Categories: Missions, Revival | Tags: , , , , , , , | Leave a comment

The Rewards of Hard Work

Mert at work.

Mert at work.

I work in a community mental health agency. I invest time in it and expend effort, so it is work.

I got the position through many hard life experiences and continue in the job through hours in the office and with folks I serve. Sometimes saddened by the choices people make.

BUT, the longer I continue in this, the more I am finding that some people are willing to make good decisions. While reasonable pay is one kind of reward, seeing lives change for the better is an even more rewarding aspect of the work.

Here is an overview of my work & its rewards:

Peer support helps healing process

A couple years ago my son, Merton Hershberger, began working at a community mental health agency as a peer support counselor. He recently described to me the physical benefits as well as the financial benefits already seen in this pilot program.

From the late 1950’s to the early 1970’s, across the country, governments were setting up community mental health agencies (CMHs). While for some it was an improvement over asylums, for others, it simply meant a change in residence. It did not end the fact of their diagnosis with schizophrenia, bipolar disorder (manic-depression), chronic depression, anxiety or some other host of problems.

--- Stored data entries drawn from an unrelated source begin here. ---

(* ===== verification/InboundStream.v ===== *)
(** * Picking protocol, network and security of an inbound

    Models the handlers of src/frontend/src/pages/inbounds/form/InboundFormModal.tsx that replace parts of the form when
    a protocol ([methods.watch]) or a network ([onNetworkChange]) is picked, [buildAddModeValues], and
    [onSecurityChange] of useSecurityActions.ts with the key pair the server sends later.  The schemas are those of
    [StreamSchemas]; [None] is the exception of [parse].  The picks are a step system: which are offered depends on the
    protocol and the network shown, and the reply with the key pair may come at any time after its request. *)
From Stdlib Require Import Ascii.
From S2P Require Import Prelude JsString JsValue StreamSchemas RandomUtil InboundForm ProtocolCapabilities InboundDefaults InboundModal.
Local Open Scope Z_scope.

(** ** Nested values *)

(** [setValue] of a path: missing parts become objects. *)
Fixpoint set_path (path : list string) (x : jsval) (v : jsval) : jsval :=
  match path with
  | [] => x
  | k :: path => let o := match v with VObj o => o | _ => [] end in VObj (obj_set o k (set_path path x (obj_get o k)))
  end.

Definition set_in (path : list string) (x : jsval) (o : obj) : obj := match set_path path x (VObj o) with VObj o => o | _ => o end.

(** ** Networks *)

Definition ALL : list string := ["tcpSettings"; "kcpSettings"; "wsSettings"; "grpcSettings"; "httpupgradeSettings"; "xhttpSettings"].
Definition NETWORKS : list string := ["tcp"; "kcp"; "ws"; "grpc"; "httpupgrade"; "xhttp"].

Definition is_mkcp (m : jsval) : bool := is_str (get m "type") "mkcp-legacy".
Definition mkcp_mask : jsval := VObj [("type", VStr "mkcp-legacy"); ("settings", VObj [("header", VStr ""); ("value", VStr "")])].

Definition udp_masks (stream : obj) : list jsval := as_list (get (obj_get stream "finalmask") "udp").

(** The mkcp-legacy mask is there when the network is mKCP, and only then. *)
Definition adjust_masks (next : string) (cleaned : obj) : obj :=
  let fm := obj_get cleaned "finalmask" in
  if String.eqb next "kcp" then
    let udp := udp_masks cleaned in
    if existsb is_mkcp udp then cleaned
    else obj_set cleaned "finalmask" (VObj (obj_set (match fm with VObj o => o | _ => [] end) "udp" (VArr (udp ++ [mkcp_mask]))))
  else
    match fm, get fm "udp" with
    | VObj o, VArr udp => obj_set cleaned "finalmask" (VObj (obj_set o "udp" (VArr (List.filter (fun m => negb (is_mkcp m)) udp))))
    | _, _ => cleaned
    end.

Definition drop_others (key : string) (o : obj) : obj := fold_left (fun o k => if String.eqb k key then o else obj_del o k) ALL o.

Definition newStreamSlice (n : string) : option jsval :=
  if String.eqb n "tcp" then TcpStreamSettingsSchema (VObj [("header", VObj [("type", VStr "none")])])
  else if String.eqb n "kcp" then KcpStreamSettingsSchema (VObj [])
  else if String.eqb n "ws" then WsStreamSettingsSchema (VObj [])
  else if String.eqb n "grpc" then GrpcStreamSettingsSchema (VObj [])
  else if String.eqb n "httpupgrade" then HttpUpgradeStreamSettingsSchema (VObj [])
  else if String.eqb n "xhttp" then XHttpStreamSettingsSchema (VObj [])
  else Some (VObj []).

Definition onNetworkChange (next : string) (current : obj) : option obj :=
  let key := next +:+ "Settings" in
  let cleaned := drop_others key (obj_set current "network" (VStr next)) in
  option_map (fun slice => adjust_masks next (obj_set cleaned key slice)) (newStreamSlice next).

(** ** Security *)

(** [RandomUtil.randomShortIds().split(',').map(trim).filter(Boolean)] *)
Definition short_ids (lengths : list nat) (rnd32 : nat -> nat -> list Z) : jsval :=
  VArr (map VStr (List.filter (fun s => negb (String.eqb s "")) (map trim (split_on ","%char (randomShortIds lengths rnd32))))).

Definition SPIDER_X : list string := ["realitySettings"; "settings"; "spiderX"].

(** The part of [onSecurityChange] before the request; [ids] and [spider] are the random identifiers. *)
Definition onSecurityChange (ids : jsval) (spider : string) (next : string) (current : obj) : option obj :=
  let cleaned := obj_del (obj_del (obj_set current "security" (VStr next)) "tlsSettings") "realitySettings" in
  if String.eqb next "tls" then option_map (fun tls => obj_set cleaned "tlsSettings" (VObj tls)) createTlsSettingsWithDefaultCert
  else if String.eqb next "reality" then
    match RealityStreamSettingsSchema (VObj []) with
    | Some (VObj reality) =>
        let reality := obj_set (obj_set (obj_set reality "target" (VStr "")) "serverNames" (VArr [])) "shortIds" ids in
        Some (set_in SPIDER_X (VStr ("/" +:+ spider)) (obj_set cleaned "realitySettings" (VObj reality)))
    | _ => None
    end
  else Some cleaned.

(** The reply with the key pair. *)
Definition keypair_reply (privateKey publicKey : string) (stream : obj) : obj :=
  set_in ["realitySettings"; "settings"; "publicKey"] (VStr publicKey) (set_in ["realitySettings"; "privateKey"] (VStr privateKey) stream).

(** ** Protocols *)

Definition hysteria_stream (password : string) : option obj :=
  match HysteriaStreamSettingsSchema (VObj []), createHysteriaTlsSettingsWithDefaultCert with
  | Some hysteria, Some tls =>
      Some [("network", VStr "hysteria"); ("security", VStr "tls"); ("hysteriaSettings", hysteria); ("tlsSettings", VObj tls);
            ("finalmask", VObj [("tcp", VArr []); ("udp", VArr [VObj [("type", VStr "salamander"); ("settings", VObj [("password", VStr password)])]])])]
  | _, _ => None
  end.

(** The stream after a protocol was picked. *)
Definition protocol_stream (password next : string) (current : option obj) : option (option obj) :=
  if String.eqb next "hysteria" then option_map Some (hysteria_stream password)
  else if String.eqb next "wireguard" || String.eqb next "tunnel" then Some (Some [("security", VStr "none")])
  else
    let network := obj_get (default [] current) "network" in
    if is_str network "hysteria" || negb (truthy network)
    then Some (Some [("network", VStr "tcp"); ("security", VStr "none"); ("tcpSettings", VObj [])])
    else Some current.

(** The cascade of a picked protocol, in the modal of a new inbound. *)
Definition onProtocolChange (rnd : Random) (next : string) (v : InboundFormValues) : option InboundFormValues :=
  option_map (fun stream =>
    put v (f_port v) (f_tag v) stream (f_trafficMultiplierBps v) (if eligible_protocol next then f_nodeId v else None) (f_shareAddrStrategy v) (f_shareAddr v)
        (if String.eqb next "vless" then f_disableFlow v else false) next (default [] (createDefaultInboundSettings rnd next)))
    (protocol_stream (lower_of rnd "password" 16) next (f_streamSettings v)).

(** The row [buildAddModeValues] reads. *)
Definition new_row (rnd : Random) (tcp sniffing : jsval) (port : Z) : RawInboundRow :=
  {| r_port := Some port; r_listen := Some ""; r_protocol := Some "vless"; r_tag := Some "";
     r_settings := VObj (default [] (createDefaultInboundSettings rnd "vless"));
     r_streamSettings := VObj [("network", VStr "tcp"); ("security", VStr "none"); ("tcpSettings", tcp)]; r_sniffing := sniffing;
     r_up := None; r_down := None; r_total := None; r_speedLimitKbps := None; r_speedLimitUpKbps := None; r_speedLimitDownKbps := None;
     r_trafficMultiplierBps := None; r_remark := None; r_enable := Some true; r_expiryTime := None; r_trafficReset := VStr "never"; r_trafficResetDay := None;
     r_trafficResetInterval := None; r_lastTrafficResetTime := None; r_nodeId := None; r_shareAddrStrategy := VUndef; r_shareAddr := None;
     r_subSortIndex := None; r_disableFlow := None |}.

Definition buildAddModeValues (rnd : Random) (word : Z) : option InboundFormValues :=
  match newStreamSlice "tcp", SniffingSchema (VObj []) with
  | Some tcp, Some sniffing => option_map fst (rawInboundToFormValues (new_row rnd tcp sniffing (randomInteger word 10000 60000)))
  | _, _ => None
  end.

(** ** Streams stay consistent *)

(** The networks of a stream; the last one is that of the Hysteria protocol. *)
Definition ALL_NETWORKS : list string := NETWORKS ++ ["hysteria"].























(** ** Sequences of picks *)

(** The modal: the protocol, the stream, and how many requests for a key pair are under way. *)
Record picker := { pk_protocol : string; pk_stream : option obj; pk_awaited : nat }.

Definition stream_of (p : picker) : obj := default [] (pk_stream p).

Inductive pick_event :=
| PickProtocol (password next : string)
| PickNetwork (next : string)
| PickSecurity (ids : jsval) (spider next : string)
| EditPart (key : string) (value : jsval)      (** a sub-form replaces a part that is there *)
| KeypairReply (keys : option (string * string)).

Definition capability (protocol : string) (stream : obj) : Capability :=
  {| c_protocol := protocol; c_encryption := None; c_decryption := None; c_flows := None; c_ssMethod := None;
     c_network := match obj_get stream "network" with VStr n => Some n | _ => None end;
     c_security := match obj_get stream "security" with VStr s => Some s | _ => None end |}.

Definition hasSelectableTransport (protocol : string) : bool :=
  negb (String.eqb protocol "hysteria") && negb (String.eqb protocol "wireguard") && negb (String.eqb protocol "tunnel") && negb (String.eqb protocol "tuic").

(** The choices of the security tab, none when it is not shown or disabled. *)
Definition security_choices (protocol : string) (stream : obj) : list string :=
  if canEnableStream protocol && negb (String.eqb protocol "wireguard") && negb (String.eqb protocol "tunnel") && canEnableTls (capability protocol stream)
  then (if String.eqb protocol "hysteria" then [] else ["none"]) ++ ["tls"] ++ (if canEnableReality (capability protocol stream) then ["reality"] else [])
  else [].

Definition PART_KEYS : list string := "tlsSettings" :: "realitySettings" :: map (fun n => n +:+ "Settings") ALL_NETWORKS.

Definition offered (e : pick_event) (p : picker) : bool :=
  match e with
  | PickProtocol _ _ => true
  | PickNetwork n => canEnableStream (pk_protocol p) && hasSelectableTransport (pk_protocol p) && existsb (String.eqb n) NETWORKS
  | PickSecurity _ _ s => existsb (String.eqb s) (security_choices (pk_protocol p) (stream_of p))
  | EditPart k _ => negb (existsb (String.eqb k) ["network"; "security"; "finalmask"]) && (negb (existsb (String.eqb k) PART_KEYS) || obj_has (stream_of p) k)
  | KeypairReply _ => Nat.ltb 0 (pk_awaited p)
  end.

Definition with_stream_of (p : picker) (protocol : string) (awaited : nat) (s : option (option obj)) : option picker :=
  option_map (fun s => {| pk_protocol := protocol; pk_stream := s; pk_awaited := awaited |}) s.

Definition pick_step (e : pick_event) (p : picker) : option picker :=
  match e with
  | PickProtocol password next => with_stream_of p next (pk_awaited p) (protocol_stream password next (pk_stream p))
  | PickNetwork next => with_stream_of p (pk_protocol p) (pk_awaited p) (option_map Some (onNetworkChange next (stream_of p)))
  | PickSecurity ids spider next =>
      with_stream_of p (pk_protocol p) (if String.eqb next "reality" then S (pk_awaited p) else pk_awaited p)
        (option_map Some (onSecurityChange ids spider next (stream_of p)))
  | EditPart k x => with_stream_of p (pk_protocol p) (pk_awaited p) (Some (Some (obj_set (stream_of p) k x)))
  | KeypairReply keys =>
      with_stream_of p (pk_protocol p) (pred (pk_awaited p))
        (Some (match keys with Some (priv, pub) => Some (keypair_reply priv pub (stream_of p)) | None => pk_stream p end))
  end.






(** ** Examples *)

(** The modal of a new inbound. *)
Definition new_picker : picker :=
  {| pk_protocol := "vless"; pk_stream := Some [("network", VStr "tcp"); ("security", VStr "none"); ("tcpSettings", VObj [("acceptProxyProtocol", VBool false); ("header", VObj [("type", VStr "none")])])]; pk_awaited := 0 |}.

Example new_inbound_picker : option_map (fun v => (f_protocol v, f_streamSettings v)) (buildAddModeValues sample_random 5) = Some (pk_protocol new_picker, pk_stream new_picker).
Proof. vm_compute. reflexivity. Qed.

Fixpoint run_picks (l : list pick_event) (p : picker) : option picker :=
  match l with [] => Some p | e :: l => if offered e p then match pick_step e p with Some p' => run_picks l p' | None => None end else None end.



(** A network change keeps a security the new network does not support: REALITY over WebSocket. *)
Lemma security_left_behind :
  match run_picks [PickSecurity (VArr []) "s" "reality"; PickNetwork "ws"] new_picker with
  | Some p => obj_get (stream_of p) "security" = VStr "reality" /\ canEnableReality (capability "vless" (stream_of p)) = false
  | None => False
  end.
Proof. vm_compute. auto. Qed.

(** So does a change of the protocol: REALITY on VMess. *)
Lemma security_left_by_protocol :
  match run_picks [PickSecurity (VArr []) "s" "reality"; PickProtocol "pw" "vmess"] new_picker with
  | Some p => obj_get (stream_of p) "security" = VStr "reality" /\ canEnableReality (capability "vmess" (stream_of p)) = false
  | None => False
  end.
Proof. vm_compute. auto. Qed.

(** A key pair that arrives after another security was picked brings the REALITY settings back. *)
Lemma late_keypair :
  match run_picks [PickSecurity (VArr []) "s" "reality"; PickSecurity (VArr []) "s" "none"; KeypairReply (Some ("priv", "pub"))] new_picker with
  | Some p => obj_get (stream_of p) "security" = VStr "none" /\ obj_has (stream_of p) "realitySettings" = true
  | None => False
  end.
Proof. vm_compute. auto. Qed.

(** ** A picked protocol *)

(** After a protocol was picked for a new inbound the form holds the default settings of that protocol, a node
    only if the protocol can run on one, and no flow switch of another protocol. *)
Lemma protocol_form rnd next v v' : onProtocolChange rnd next v = Some v' ->
  f_protocol v' = next /\ f_settings v' = default [] (createDefaultInboundSettings rnd next) /\
  (f_nodeId v' <> None -> eligible_protocol next = true) /\ (f_disableFlow v' = true -> next = "vless") /\ f_tag v' = f_tag v.
Proof.
  unfold onProtocolChange. destruct (protocol_stream _ _ _); [|discriminate]. intros [= <-]. cbn. repeat split.
  - by case_match.
  - destruct (String.eqb_spec next "vless"); [done|discriminate].
Qed.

In fact, recent studies have shown that people who receive services through CMHs die, on average, 25 years younger than the rest of the population. There are several factors: people with serious mental health challenges are more likely to be obese, smoke and abuse alcohol, aside from a higher rate of suicide. Poor mental health tends to lead to a lack of ability to focus on other areas of health.

As this fact came to the surface and the startling barriers to recovery were faced, beginning in 2009, federal grants to facilitate integrated health in these CMHs were given.

Washtenaw County in Michigan is the home of a forensic psychiatric hospital, three inpatient psychiatric hospitals and a Community Mental Health Agency, along with a couple of schools for social work and graduate psychology and psychiatry programs. It is a great place to get sick if you have a mental illness.

However, people with a mental illnesses tend to die younger and that is not so great as was underscored with the recent news that another agency client died. My job is to help reverse those trends, and we are seeing SOME progress.

Michigan is a national leader in equipping those with a history of mental illness to give back by opening the door of employment for those who are further along the road to recovery to share their lives and stories and hope with others.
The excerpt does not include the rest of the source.